→ **What the task requires**: Everything in the data below is left aside except the lines from the one containing "projectionMatrix ← Matrix_PerspectiveFovLH" through the one containing "(** Counting the"; repeat those exactly.

→ **Extracted information**:
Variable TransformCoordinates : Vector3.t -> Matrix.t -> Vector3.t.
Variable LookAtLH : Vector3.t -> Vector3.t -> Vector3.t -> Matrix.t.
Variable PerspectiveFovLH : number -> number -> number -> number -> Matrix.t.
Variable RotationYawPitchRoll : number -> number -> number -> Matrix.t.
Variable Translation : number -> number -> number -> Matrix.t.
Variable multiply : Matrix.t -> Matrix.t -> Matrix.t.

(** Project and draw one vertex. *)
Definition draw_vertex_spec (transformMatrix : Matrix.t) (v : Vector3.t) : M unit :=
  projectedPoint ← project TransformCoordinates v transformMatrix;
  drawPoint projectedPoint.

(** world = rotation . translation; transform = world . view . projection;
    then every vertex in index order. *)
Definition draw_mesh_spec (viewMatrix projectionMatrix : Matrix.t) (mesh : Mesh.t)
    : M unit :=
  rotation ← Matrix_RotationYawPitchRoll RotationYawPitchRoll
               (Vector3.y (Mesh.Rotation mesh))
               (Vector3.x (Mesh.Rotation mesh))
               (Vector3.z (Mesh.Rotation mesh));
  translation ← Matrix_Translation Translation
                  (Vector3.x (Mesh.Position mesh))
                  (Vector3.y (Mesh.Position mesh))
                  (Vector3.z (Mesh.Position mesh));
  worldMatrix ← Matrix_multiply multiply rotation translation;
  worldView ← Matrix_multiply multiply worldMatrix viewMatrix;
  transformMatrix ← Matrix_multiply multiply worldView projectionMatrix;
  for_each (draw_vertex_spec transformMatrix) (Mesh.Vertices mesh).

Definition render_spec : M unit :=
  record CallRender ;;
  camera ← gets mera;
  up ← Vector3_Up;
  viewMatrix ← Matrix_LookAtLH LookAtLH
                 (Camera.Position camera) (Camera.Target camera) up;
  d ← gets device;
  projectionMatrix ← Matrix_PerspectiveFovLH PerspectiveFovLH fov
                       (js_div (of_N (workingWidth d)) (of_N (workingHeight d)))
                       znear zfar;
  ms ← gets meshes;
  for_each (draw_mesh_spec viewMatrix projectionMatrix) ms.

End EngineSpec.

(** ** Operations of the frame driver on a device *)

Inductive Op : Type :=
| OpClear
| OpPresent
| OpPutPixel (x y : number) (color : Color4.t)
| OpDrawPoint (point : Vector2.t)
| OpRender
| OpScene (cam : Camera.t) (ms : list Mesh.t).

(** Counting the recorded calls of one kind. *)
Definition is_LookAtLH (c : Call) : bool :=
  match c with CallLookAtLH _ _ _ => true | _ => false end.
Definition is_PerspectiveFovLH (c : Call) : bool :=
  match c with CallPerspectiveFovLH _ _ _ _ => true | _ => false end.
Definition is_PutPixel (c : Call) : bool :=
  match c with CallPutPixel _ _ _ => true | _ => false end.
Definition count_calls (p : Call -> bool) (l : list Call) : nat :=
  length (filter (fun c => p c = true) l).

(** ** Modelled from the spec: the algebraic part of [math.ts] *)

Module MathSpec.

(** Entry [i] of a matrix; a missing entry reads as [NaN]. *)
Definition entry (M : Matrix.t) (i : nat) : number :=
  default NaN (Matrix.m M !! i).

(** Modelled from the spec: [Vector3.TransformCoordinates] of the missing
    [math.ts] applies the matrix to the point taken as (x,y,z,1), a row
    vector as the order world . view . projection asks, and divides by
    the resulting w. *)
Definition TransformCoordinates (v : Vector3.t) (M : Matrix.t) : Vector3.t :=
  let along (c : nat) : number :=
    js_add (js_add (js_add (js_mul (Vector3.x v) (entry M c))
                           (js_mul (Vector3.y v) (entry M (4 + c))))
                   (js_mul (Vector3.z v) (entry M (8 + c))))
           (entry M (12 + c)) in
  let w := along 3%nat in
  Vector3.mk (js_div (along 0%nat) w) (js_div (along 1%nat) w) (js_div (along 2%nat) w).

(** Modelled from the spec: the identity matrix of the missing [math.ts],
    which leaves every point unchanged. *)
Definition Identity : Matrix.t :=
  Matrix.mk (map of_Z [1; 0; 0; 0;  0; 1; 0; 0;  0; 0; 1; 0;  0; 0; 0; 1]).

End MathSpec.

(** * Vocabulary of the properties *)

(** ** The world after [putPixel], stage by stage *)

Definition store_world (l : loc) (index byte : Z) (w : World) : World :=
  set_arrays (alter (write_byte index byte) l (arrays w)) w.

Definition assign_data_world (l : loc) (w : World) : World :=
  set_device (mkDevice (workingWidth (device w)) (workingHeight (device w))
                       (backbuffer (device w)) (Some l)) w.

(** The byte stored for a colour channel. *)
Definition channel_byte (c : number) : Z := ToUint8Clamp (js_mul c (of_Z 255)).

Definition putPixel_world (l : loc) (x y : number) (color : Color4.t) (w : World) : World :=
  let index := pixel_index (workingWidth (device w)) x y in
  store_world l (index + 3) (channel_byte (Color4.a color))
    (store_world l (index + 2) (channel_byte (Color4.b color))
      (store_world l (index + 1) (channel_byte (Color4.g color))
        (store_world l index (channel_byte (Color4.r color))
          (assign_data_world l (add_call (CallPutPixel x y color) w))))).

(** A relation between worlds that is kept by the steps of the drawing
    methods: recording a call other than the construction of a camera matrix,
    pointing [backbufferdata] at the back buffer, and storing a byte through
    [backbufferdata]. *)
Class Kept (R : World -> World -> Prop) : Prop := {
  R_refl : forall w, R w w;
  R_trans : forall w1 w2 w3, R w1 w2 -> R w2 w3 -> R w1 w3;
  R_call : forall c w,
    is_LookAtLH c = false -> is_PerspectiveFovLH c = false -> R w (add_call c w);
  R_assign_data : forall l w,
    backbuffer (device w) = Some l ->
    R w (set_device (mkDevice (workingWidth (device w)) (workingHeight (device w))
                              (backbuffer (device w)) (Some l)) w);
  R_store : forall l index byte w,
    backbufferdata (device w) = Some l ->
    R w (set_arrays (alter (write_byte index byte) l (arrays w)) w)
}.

→ **Task solution**:
  projectionMatrix ← Matrix_PerspectiveFovLH PerspectiveFovLH fov
                       (js_div (of_N (workingWidth d)) (of_N (workingHeight d)))
                       znear zfar;
  ms ← gets meshes;
  for_each (draw_mesh_spec viewMatrix projectionMatrix) ms.

End EngineSpec.

(** ** Operations of the frame driver on a device *)

Inductive Op : Type :=
| OpClear
| OpPresent
| OpPutPixel (x y : number) (color : Color4.t)
| OpDrawPoint (point : Vector2.t)
| OpRender
| OpScene (cam : Camera.t) (ms : list Mesh.t).

(** Counting the recorded calls of one kind. *)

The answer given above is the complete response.